▶ **EXERCISE DETAILS**:
Only the number is wanted: count the lines in the data with "From" in them.

※ ※ ※

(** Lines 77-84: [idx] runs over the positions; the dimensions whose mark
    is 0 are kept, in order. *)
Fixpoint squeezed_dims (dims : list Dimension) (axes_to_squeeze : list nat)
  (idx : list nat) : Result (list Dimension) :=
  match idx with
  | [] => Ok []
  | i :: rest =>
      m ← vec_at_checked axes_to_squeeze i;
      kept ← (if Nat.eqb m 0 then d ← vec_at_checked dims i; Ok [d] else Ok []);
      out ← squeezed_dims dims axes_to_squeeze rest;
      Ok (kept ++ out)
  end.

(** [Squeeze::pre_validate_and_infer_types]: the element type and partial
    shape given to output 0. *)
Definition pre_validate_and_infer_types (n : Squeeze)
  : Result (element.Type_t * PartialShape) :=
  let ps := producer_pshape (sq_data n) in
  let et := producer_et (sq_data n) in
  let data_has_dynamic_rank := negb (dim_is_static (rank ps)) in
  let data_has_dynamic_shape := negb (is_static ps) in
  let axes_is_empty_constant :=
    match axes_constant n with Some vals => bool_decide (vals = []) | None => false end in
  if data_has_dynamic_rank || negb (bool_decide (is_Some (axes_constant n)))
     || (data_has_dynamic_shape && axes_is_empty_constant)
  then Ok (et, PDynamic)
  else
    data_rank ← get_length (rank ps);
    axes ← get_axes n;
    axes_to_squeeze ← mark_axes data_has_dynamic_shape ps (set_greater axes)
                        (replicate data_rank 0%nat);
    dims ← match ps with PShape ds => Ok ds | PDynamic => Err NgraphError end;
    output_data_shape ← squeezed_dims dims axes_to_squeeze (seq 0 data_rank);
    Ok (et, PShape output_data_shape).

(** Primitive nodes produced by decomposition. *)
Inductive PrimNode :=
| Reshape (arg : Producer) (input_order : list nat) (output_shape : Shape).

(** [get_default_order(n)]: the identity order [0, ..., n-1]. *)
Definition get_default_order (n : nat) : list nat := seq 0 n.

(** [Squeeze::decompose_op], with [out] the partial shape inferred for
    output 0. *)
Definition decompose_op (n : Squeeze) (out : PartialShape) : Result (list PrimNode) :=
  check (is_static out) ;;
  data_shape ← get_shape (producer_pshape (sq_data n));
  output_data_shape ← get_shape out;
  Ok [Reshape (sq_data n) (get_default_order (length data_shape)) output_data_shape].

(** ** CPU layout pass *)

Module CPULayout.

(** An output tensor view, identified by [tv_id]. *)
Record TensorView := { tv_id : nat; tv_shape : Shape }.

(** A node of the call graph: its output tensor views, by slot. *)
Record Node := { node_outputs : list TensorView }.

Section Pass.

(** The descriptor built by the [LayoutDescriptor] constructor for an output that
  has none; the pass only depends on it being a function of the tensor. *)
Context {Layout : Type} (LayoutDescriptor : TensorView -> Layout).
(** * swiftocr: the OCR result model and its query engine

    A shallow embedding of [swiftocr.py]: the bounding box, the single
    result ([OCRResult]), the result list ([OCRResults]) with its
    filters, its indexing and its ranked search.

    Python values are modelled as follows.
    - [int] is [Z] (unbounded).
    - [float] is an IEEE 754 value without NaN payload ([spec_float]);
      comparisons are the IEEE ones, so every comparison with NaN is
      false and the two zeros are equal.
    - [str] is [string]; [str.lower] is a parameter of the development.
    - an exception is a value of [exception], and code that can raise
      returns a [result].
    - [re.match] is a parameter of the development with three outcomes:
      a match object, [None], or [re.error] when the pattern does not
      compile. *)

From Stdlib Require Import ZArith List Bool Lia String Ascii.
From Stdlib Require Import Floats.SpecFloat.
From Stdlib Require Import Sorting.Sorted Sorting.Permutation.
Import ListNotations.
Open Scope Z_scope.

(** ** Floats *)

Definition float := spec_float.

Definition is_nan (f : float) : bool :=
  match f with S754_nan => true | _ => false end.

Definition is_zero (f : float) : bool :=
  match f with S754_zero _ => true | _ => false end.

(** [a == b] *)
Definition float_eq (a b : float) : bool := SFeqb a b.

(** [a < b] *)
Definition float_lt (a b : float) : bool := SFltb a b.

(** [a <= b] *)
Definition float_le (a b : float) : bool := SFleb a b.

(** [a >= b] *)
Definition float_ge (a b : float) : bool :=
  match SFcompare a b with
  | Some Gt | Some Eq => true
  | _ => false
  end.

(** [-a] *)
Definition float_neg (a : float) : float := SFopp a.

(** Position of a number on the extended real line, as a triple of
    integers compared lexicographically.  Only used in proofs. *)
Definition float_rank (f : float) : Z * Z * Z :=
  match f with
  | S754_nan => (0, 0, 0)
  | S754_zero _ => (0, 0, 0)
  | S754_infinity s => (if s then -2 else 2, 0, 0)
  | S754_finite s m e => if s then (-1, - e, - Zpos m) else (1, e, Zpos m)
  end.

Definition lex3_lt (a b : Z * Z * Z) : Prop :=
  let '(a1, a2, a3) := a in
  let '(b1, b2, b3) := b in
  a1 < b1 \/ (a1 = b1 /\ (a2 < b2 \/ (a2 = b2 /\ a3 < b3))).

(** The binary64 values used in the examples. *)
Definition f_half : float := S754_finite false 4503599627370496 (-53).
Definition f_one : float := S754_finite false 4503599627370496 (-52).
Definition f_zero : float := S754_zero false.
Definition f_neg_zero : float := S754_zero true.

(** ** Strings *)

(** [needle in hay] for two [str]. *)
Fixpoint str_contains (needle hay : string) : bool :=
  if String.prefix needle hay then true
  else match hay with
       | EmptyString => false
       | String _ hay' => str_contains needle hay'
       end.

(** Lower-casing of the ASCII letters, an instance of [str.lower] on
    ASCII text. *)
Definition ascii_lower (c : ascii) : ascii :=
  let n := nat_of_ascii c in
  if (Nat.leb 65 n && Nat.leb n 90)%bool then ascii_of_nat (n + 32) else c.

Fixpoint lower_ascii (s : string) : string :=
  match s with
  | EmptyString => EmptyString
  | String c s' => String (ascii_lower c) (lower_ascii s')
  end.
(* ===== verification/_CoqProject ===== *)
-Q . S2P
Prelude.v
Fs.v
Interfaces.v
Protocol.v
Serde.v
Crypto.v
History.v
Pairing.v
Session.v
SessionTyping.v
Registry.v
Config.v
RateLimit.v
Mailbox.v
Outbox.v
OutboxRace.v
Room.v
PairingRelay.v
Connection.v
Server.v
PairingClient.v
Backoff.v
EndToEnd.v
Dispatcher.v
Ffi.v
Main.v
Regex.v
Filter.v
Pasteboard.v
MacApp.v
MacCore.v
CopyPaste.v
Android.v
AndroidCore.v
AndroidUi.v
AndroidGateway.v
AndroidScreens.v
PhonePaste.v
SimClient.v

※ ※ ※

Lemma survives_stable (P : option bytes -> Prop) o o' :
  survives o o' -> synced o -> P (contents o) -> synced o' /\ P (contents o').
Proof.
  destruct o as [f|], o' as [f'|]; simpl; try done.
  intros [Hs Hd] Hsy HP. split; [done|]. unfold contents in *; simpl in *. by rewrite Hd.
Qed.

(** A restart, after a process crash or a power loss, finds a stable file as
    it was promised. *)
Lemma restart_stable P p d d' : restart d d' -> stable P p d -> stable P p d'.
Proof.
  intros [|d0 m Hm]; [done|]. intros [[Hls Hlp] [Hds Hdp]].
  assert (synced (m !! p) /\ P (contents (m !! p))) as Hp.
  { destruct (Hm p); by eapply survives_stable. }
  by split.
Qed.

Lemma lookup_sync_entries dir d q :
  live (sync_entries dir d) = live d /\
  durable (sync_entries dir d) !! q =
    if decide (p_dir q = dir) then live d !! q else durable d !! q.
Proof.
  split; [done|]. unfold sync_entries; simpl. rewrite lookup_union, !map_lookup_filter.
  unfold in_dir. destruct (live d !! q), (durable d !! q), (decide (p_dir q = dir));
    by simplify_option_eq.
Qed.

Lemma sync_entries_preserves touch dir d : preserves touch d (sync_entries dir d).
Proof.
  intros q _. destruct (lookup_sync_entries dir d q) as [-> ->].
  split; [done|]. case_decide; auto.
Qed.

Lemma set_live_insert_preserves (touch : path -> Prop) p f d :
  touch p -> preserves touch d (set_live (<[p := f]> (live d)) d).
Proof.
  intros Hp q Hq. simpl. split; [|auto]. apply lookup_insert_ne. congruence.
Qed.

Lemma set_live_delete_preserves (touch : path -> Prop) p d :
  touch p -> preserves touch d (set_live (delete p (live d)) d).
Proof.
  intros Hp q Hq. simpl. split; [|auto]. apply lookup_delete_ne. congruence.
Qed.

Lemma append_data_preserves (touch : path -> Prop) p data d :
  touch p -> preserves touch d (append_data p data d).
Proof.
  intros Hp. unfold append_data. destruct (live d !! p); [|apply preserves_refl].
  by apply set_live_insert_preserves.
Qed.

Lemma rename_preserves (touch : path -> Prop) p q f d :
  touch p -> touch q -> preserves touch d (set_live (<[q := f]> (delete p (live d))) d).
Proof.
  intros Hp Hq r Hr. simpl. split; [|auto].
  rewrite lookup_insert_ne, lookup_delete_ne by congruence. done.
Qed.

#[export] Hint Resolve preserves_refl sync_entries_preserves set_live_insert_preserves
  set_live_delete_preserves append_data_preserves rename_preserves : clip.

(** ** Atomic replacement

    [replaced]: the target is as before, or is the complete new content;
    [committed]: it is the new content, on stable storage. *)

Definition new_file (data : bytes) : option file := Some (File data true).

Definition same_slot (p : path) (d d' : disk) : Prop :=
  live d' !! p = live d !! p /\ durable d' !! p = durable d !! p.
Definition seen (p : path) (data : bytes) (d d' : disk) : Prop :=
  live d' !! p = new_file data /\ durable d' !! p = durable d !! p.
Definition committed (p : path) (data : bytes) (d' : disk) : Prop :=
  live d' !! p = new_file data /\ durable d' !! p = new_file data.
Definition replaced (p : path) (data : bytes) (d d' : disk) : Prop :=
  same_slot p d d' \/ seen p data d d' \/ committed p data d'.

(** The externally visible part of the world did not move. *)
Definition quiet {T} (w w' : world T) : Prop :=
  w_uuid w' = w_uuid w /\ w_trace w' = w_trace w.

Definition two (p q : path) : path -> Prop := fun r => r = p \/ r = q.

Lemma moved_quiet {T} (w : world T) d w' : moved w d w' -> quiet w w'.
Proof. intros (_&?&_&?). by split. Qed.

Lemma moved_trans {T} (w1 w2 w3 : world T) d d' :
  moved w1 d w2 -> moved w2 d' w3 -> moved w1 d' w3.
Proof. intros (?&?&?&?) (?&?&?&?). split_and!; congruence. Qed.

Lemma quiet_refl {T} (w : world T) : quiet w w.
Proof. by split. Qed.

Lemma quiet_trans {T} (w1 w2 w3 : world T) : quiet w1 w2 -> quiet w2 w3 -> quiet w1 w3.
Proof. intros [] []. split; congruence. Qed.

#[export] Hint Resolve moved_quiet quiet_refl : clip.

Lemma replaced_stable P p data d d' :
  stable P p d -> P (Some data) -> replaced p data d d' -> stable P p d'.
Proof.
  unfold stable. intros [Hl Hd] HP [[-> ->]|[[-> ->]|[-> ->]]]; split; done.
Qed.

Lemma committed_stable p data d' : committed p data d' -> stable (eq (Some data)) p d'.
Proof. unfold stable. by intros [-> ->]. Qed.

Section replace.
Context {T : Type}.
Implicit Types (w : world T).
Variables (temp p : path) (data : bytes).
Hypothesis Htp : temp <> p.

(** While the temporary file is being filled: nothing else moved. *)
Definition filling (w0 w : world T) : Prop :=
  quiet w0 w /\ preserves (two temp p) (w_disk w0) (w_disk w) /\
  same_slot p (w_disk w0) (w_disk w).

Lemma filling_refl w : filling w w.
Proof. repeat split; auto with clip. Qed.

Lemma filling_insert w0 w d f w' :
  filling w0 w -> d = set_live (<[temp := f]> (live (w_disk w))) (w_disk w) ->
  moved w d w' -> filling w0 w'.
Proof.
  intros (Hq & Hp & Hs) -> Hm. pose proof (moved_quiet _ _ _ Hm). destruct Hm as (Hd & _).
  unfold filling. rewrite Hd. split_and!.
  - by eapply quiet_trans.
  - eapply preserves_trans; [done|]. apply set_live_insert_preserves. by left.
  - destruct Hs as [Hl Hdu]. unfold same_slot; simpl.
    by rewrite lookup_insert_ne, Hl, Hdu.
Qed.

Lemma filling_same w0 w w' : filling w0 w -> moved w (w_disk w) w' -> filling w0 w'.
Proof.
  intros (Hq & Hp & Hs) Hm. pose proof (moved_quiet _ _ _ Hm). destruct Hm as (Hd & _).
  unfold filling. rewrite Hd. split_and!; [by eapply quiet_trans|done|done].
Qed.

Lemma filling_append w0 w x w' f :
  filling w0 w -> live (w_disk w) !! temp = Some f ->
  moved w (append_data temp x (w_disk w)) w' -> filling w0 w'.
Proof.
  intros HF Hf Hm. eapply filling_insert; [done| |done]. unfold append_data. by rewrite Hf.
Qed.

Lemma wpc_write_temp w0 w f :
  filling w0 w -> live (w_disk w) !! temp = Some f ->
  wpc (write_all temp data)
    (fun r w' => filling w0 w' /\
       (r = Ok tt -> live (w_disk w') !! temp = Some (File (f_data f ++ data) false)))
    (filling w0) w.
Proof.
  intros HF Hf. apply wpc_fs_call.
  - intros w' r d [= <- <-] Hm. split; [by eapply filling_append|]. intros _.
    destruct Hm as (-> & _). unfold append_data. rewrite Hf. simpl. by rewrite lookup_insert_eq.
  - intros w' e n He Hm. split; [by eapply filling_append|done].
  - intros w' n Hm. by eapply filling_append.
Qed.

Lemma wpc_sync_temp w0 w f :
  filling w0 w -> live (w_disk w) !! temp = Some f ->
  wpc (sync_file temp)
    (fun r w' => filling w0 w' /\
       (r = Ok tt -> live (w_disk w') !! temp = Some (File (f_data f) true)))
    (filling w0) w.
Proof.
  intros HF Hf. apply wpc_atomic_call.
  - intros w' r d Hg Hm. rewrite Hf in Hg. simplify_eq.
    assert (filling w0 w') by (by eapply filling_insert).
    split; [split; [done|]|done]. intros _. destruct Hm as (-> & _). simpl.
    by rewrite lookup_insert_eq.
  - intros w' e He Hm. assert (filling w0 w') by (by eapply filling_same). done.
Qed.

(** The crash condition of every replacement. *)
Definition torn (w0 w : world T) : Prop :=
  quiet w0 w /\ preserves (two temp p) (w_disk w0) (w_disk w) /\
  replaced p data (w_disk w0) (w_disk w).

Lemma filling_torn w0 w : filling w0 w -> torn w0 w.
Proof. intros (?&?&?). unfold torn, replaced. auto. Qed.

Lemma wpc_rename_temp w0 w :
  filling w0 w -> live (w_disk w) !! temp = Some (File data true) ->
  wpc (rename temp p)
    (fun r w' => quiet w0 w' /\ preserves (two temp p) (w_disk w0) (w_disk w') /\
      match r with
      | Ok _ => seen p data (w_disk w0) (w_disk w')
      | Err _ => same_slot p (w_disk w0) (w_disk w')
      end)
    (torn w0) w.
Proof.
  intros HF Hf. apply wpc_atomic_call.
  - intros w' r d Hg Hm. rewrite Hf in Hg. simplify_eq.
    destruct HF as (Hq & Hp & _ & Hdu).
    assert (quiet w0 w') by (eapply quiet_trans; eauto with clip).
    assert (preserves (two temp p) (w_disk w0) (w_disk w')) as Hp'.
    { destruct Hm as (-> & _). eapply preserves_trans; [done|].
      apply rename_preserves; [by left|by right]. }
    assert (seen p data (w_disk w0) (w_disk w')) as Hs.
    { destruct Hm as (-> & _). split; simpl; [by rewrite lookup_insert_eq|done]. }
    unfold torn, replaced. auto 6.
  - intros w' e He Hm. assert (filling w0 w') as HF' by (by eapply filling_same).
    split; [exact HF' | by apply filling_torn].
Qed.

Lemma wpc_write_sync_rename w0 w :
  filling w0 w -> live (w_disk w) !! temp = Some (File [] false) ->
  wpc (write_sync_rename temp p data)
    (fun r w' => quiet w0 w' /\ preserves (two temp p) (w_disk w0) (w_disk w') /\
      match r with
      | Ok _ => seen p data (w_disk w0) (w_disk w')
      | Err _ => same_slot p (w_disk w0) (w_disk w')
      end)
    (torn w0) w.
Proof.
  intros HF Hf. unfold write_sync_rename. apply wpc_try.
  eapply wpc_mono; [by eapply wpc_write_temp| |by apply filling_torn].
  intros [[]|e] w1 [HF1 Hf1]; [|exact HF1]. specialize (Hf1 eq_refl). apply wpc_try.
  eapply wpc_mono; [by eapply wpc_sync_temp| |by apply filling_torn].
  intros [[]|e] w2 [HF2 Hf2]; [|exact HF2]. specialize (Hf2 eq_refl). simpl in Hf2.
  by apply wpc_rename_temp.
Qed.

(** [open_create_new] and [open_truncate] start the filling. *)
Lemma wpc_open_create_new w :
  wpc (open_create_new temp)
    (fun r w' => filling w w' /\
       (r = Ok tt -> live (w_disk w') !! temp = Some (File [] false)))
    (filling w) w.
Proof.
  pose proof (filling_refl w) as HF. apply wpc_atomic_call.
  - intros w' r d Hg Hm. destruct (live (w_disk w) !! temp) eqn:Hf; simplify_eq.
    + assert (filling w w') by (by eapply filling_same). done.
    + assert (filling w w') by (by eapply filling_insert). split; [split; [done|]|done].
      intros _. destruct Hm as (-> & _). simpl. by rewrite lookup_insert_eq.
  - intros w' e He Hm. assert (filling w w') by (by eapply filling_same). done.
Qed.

※ ※ ※

▶ **SOLUTION**:
3